● Exercise: A complete answer lists every line of the material where the string "when" occurs.

[[ Available data, beginning ]]

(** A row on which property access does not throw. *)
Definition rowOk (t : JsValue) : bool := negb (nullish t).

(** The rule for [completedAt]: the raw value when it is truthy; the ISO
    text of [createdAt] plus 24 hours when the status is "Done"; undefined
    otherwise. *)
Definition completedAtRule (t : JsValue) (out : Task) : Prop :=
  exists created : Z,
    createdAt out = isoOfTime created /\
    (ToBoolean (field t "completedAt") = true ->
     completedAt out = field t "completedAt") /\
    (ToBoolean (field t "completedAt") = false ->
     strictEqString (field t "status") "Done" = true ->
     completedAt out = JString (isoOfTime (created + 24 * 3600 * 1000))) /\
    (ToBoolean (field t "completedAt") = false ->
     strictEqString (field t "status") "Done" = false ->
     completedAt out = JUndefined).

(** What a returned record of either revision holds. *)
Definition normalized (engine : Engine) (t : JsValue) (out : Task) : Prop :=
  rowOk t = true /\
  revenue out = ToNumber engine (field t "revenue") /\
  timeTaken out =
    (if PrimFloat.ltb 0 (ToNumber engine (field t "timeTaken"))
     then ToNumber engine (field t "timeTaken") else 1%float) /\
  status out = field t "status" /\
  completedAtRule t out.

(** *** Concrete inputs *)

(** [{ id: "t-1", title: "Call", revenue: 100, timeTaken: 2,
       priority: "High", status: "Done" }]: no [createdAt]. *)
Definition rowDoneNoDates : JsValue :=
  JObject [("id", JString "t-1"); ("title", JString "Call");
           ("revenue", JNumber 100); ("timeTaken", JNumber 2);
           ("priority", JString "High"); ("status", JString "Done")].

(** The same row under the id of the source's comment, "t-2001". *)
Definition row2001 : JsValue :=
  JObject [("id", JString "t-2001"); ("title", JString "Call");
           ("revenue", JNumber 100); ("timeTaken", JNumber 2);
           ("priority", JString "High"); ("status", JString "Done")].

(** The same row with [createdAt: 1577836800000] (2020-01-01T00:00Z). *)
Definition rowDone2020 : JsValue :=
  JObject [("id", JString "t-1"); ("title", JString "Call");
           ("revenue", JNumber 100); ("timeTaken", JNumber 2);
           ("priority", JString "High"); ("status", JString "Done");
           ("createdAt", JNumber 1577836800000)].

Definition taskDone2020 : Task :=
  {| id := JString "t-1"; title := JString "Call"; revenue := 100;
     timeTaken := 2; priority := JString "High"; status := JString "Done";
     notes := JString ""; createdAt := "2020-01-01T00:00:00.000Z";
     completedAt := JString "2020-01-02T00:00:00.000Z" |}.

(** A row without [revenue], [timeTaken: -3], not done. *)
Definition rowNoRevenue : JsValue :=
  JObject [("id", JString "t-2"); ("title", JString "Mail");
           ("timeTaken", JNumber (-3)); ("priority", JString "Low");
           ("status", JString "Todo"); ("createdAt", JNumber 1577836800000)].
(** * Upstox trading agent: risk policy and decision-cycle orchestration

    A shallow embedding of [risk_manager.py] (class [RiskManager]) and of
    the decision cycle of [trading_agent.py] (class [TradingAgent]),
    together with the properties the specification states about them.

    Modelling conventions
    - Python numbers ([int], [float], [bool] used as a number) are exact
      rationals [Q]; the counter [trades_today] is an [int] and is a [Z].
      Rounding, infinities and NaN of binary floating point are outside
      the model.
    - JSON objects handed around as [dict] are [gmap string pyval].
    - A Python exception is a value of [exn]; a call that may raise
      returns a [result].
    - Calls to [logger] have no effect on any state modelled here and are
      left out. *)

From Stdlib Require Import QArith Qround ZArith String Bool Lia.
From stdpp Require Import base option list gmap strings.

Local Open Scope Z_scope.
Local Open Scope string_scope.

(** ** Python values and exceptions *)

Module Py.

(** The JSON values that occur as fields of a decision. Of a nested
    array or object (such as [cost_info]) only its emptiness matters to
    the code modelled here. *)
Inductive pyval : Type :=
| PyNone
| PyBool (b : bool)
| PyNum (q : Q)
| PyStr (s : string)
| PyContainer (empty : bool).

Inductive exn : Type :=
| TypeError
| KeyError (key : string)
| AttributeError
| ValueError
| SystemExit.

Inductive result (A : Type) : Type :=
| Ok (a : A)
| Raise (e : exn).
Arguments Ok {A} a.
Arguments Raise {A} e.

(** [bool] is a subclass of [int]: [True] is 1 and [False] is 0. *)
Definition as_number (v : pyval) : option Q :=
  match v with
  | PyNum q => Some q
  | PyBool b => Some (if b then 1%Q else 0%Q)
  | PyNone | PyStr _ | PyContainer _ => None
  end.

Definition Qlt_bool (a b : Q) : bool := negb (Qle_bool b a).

[[ Available data, end ]]

● Output for this exercise:
(** The rule for [completedAt]: the raw value when it is truthy; the ISO
    text of [createdAt] plus 24 hours when the status is "Done"; undefined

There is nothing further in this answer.